(Data extracted from a collection)
* * * * *

(* ===== verification/AclLayout.v ===== *)
(** * Descriptors on the wire

    What the stores of [smbfs_security.c] lay out is the image of [MS-DTYP] of the
    list, and that image is read back entry by entry. *)

From S2P Require Import Prelude Acl AclFacts.
Import Errno.

(** ** Laying a list out *)

(** An entry with everything that goes on the wire. *)
Record entry := Entry { e_type : Z; e_flags : Z; e_rights : Z; e_sid : ntsid }.

Definition image (e : entry) : list Z := ace_image (e_type e) (e_flags e) (e_rights e) (e_sid e).
Definition images (l : list entry) : list Z := concat (map image l).

(** [MS-DTYP] 2.4.5 *)
Definition dacl_image (l : list entry) : list Z :=
  [2; 0] ++ le_bytes 2 (Z.of_nat (NTACL_LEN + length (images l))) ++ le_bytes 2 (Z.of_nat (length l))
  ++ [0; 0] ++ images l.

Definition wf_entry (e : entry) : Prop :=
  wf_sid (e_sid e) /\ 0 <= e_type e < 4 /\ 0 <= e_flags e < 256 /\ is_word (e_rights e).

Definition ROOM : nat := 80.

Lemma images_cons e l : images (e :: l) = image e ++ images l.
Proof. done. Qed.

Lemma length_image e : wf_entry e -> (16 <= length (image e) <= ROOM)%nat.
Proof.
  intros [Hs _]. unfold image. rewrite length_ace_image by done. pose proof (subs_le _ Hs).
  unfold NTACE_LEN, NTSID_LEN, ROOM. lia.
Qed.

Lemma length_images l : Forall wf_entry l -> (length (images l) <= length l * ROOM)%nat.
Proof.
  induction 1 as [|e l He _ IH]; [done|]. rewrite images_cons, length_app, length_cons.
  pose proof (length_image e He). unfold ROOM in *. lia.
Qed.

Lemma images_bytes l : Forall wf_entry l -> Forall is_byte (images l).
Proof.
  induction 1 as [|e l [Hs _] _ IH]; [constructor|]. rewrite images_cons. apply Forall_app.
  split; [by apply ace_image_bytes|done].
Qed.

Section Layout.
Context `{Kauth}.
Context (m : smbmount).

(** What an entry of a list becomes. *)
Definition resolve (a : kauth_ace) : option entry :=
  match type_of_kind (ace_flags a), sid_of m (ace_applicable a) with
  | Some ty, inr s => Some (Entry ty (translate flag_table (ace_flags a)) (wire_rights a) s)
  | _, _ => None
  end.

Definition nfs_entry (p : Z * Z) : entry := Entry ACCESS_DENIED_ACE_TYPE 0 0 (nfs_sid (replicate 13 0) p.1 p.2).

Lemma type_of_kind_range fl ty : type_of_kind fl = Some ty -> 0 <= ty < 4.
Proof. unfold type_of_kind. repeat case_match; intros [= <-]; vm_compute; split; congruence. Qed.

Lemma wire_rights_word a : is_word (wire_rights a).
Proof.
  assert (0 <= translate rights_table (ace_rights a) < 2 ^ 32) as Hr.
  { apply translate_bound; [apply rights_bits|lia|]. unfold rights_table. repeat constructor; vm_compute; done. }
  unfold wire_rights. destruct (_ =? _); [done|]. split; [apply Z.lor_nonneg; unfold SMB2_SYNCHRONIZE; lia|].
  destruct (decide (Z.lor (translate rights_table (ace_rights a)) SMB2_SYNCHRONIZE = 0)) as [->|]; [lia|].
  apply Z.log2_lt_pow2; [assert (0 <= Z.lor (translate rights_table (ace_rights a)) SMB2_SYNCHRONIZE)
    by (apply Z.lor_nonneg; unfold SMB2_SYNCHRONIZE; lia); lia|].
  rewrite Z.log2_lor by (unfold SMB2_SYNCHRONIZE; lia). apply Z.max_lub_lt; [|done].
  destruct (decide (translate rights_table (ace_rights a) = 0)) as [->|]; [done|]. apply Z.log2_lt_pow2; lia.
Qed.

Lemma flags_byte fl : 0 <= translate flag_table fl < 256.
Proof. apply (translate_bound _ _ 8); [apply flags_bits|lia|]. unfold flag_table. repeat constructor; vm_compute; done. Qed.

Lemma resolve_wf a e : resolve a = Some e -> (forall s, sid_of m (ace_applicable a) = inr s -> wf_sid s) -> wf_entry e.
Proof.
  unfold resolve. destruct (type_of_kind _) eqn:Et, (sid_of _ _) eqn:Es; try discriminate. intros [= <-] Hw.
  repeat split; simpl; auto; try (by apply type_of_kind_range in Et; lia); try apply flags_byte; try apply wire_rights_word;
    apply Hw; done.
Qed.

* * * * *

● Assignment
Start at the first line of the entries and stop at the line that contains "Proof. done. Qed.". Repeat every line in that span exactly, and nothing beyond it.

● Your response
(* ===== verification/AclLayout.v ===== *)
(** * Descriptors on the wire

    What the stores of [smbfs_security.c] lay out is the image of [MS-DTYP] of the
    list, and that image is read back entry by entry. *)

From S2P Require Import Prelude Acl AclFacts.
Import Errno.

(** ** Laying a list out *)

(** An entry with everything that goes on the wire. *)
Record entry := Entry { e_type : Z; e_flags : Z; e_rights : Z; e_sid : ntsid }.

Definition image (e : entry) : list Z := ace_image (e_type e) (e_flags e) (e_rights e) (e_sid e).
Definition images (l : list entry) : list Z := concat (map image l).

(** [MS-DTYP] 2.4.5 *)
Definition dacl_image (l : list entry) : list Z :=
  [2; 0] ++ le_bytes 2 (Z.of_nat (NTACL_LEN + length (images l))) ++ le_bytes 2 (Z.of_nat (length l))
  ++ [0; 0] ++ images l.

Definition wf_entry (e : entry) : Prop :=
  wf_sid (e_sid e) /\ 0 <= e_type e < 4 /\ 0 <= e_flags e < 256 /\ is_word (e_rights e).

Definition ROOM : nat := 80.

Lemma images_cons e l : images (e :: l) = image e ++ images l.
Proof. done. Qed.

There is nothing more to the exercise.